Reverting now to gout, what evidence is there that the uricæmia therein is due to defective eliminatory capacity on the part of the kidney for uric acid? Certainly there is no proof that the kidney, at any rate in the initial stages of gout, suffers from this particular functional disability. Indeed, the fact that, at the very acme of an acute attack, the output of uric acid is not only not diminished, but actually increased, constitutes strong proof of the reverse.
Again, as modern investigations show, the variations in the uric acid content of the blood, re the incidence or intensity of attacks, are most erratic. Far from its being essential that uricæmia be present, acute attacks may occur with even a sub-normal uric acid blood content; in short, the variations are so erratic as to seem quite out of keeping with the assumption that the uricæmia in gout is primarily of renal origin.
If it were so, one would expect no such vagaries in the uric acid content of the blood. One would rather, given the existence ab initio of a renal functional defect, look for not only a permanent uricæmia, but further, from time to time, augmentations and diminutions thereof, synchronising with the rise and wane of gouty paroxysms; in other words, that in gout the clinical course and crises of the disorder would be linked up with harmonious variations in the degrees of uricæmia.
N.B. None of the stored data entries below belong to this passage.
(** * config/log_config.py: path resolution and logging bootstrap

    A shallow embedding of [src/config/log_config.py].

    - [posixpath] embeds the functions of [os.path] the module calls
      (POSIX flavour, as in the spec's [/app] scenarios).
    - [Rutas] embeds the execution-mode flag [IS_BUNDLED], the two base
      directories and the path builders.
    - [Logging] embeds the part of the standard [logging] package that
      [configurar_logging] drives: the root logger, its handler list, record
      dispatch, [logging.critical] with its implicit [basicConfig].
    - [Bootstrap] embeds [configurar_logging] and
      [obtener_ruta_archivo_log] in a state-and-exception monad.

    What the model leaves out: asynchronous [BaseException]s
    ([KeyboardInterrupt], [SystemExit]); [logging.disable]; a caller that
    customised the ["ConfigLog"] logger or the names of the levels; what
    the formatters of the handlers make of a record. *)

From Stdlib Require Import String Ascii List Bool ZArith DecimalString Lia.
Import ListNotations.
Open Scope string_scope.

(* ------------------------------------------------------------------ *)
(** ** [os.path] (posixpath) *)

Module posixpath.

Definition sep : ascii := "/"%char.

Definition is_empty (p : string) : bool :=
  match p with EmptyString => true | String _ _ => false end.

(** [p.startswith('/')] *)
Definition startswith_sep (p : string) : bool :=
  match p with
  | String c _ => Ascii.eqb c sep
  | EmptyString => false
  end.

(** [p.endswith('/')] *)
Fixpoint endswith_sep (p : string) : bool :=
  match p with
  | EmptyString => false
  | String c EmptyString => Ascii.eqb c sep
  | String _ r => endswith_sep r
  end.

Definition isabs (p : string) : bool := startswith_sep p.

(** One round of the loop of [join]: an absolute component resets the
    path, otherwise it is appended with exactly one separator. *)
Definition join2 (path b : string) : string :=
  if startswith_sep b then b
  else if is_empty path || endswith_sep path then path ++ b
  else path ++ "/" ++ b.

(** What [join2] puts between [path] and a relative component. *)
Definition sep_tras (path : string) : string :=
  if is_empty path || endswith_sep path then "" else "/".

(** [os.path.join(a, *p)] *)
Definition join (a : string) (p : list string) : string :=
  fold_left join2 p a.

(** [(p[:i], p[i:])] for [i = p.rfind('/') + 1]. *)
Fixpoint rsplit_sep (p : string) : string * string :=
  match p with
  | EmptyString => (EmptyString, EmptyString)
  | String c r =>
      let '(h, t) := rsplit_sep r in
      if is_empty h
      then if Ascii.eqb c sep then (String c EmptyString, r)
           else (EmptyString, String c r)
      else (String c h, t)
  end.

(** [head == sep * len(head)] *)
Fixpoint all_sep (p : string) : bool :=
  match p with
  | EmptyString => true
  | String c r => Ascii.eqb c sep && all_sep r
  end.

(** [head.rstrip('/')] *)
Fixpoint rstrip_sep (p : string) : string :=
  match p with
  | EmptyString => EmptyString
  | String c r =>
      let r' := rstrip_sep r in
      if is_empty r' && Ascii.eqb c sep then EmptyString else String c r'
  end.

(** [os.path.dirname(p)] *)
Definition dirname (p : string) : string :=
  let head := fst (rsplit_sep p) in
  if negb (is_empty head) && negb (all_sep head) then rstrip_sep head
  else head.

(** [os.path.basename(p)] *)
Definition basename (p : string) : string := snd (rsplit_sep p).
Uricæmia does not Necessarily Portend Gout
If it were so, why does not every case of nephritis develop gout? The researches of Myers and Fine have shown that uric acid is the nitrogenous metabolite that first accumulates in the blood in early interstitial nephritis. Only in its later stages do urea and other waste nitrogenous products undergo like retention therein.
Now let us review these findings, re nephritis, in light of another statement by Folin and Denis, which runs as follows:—
“In pure gout, unaccompanied by any abnormal urea retention in the blood, the kidney is damaged (so far as we yet know) only with its function of removing down to the normal level the uric acid of the blood.”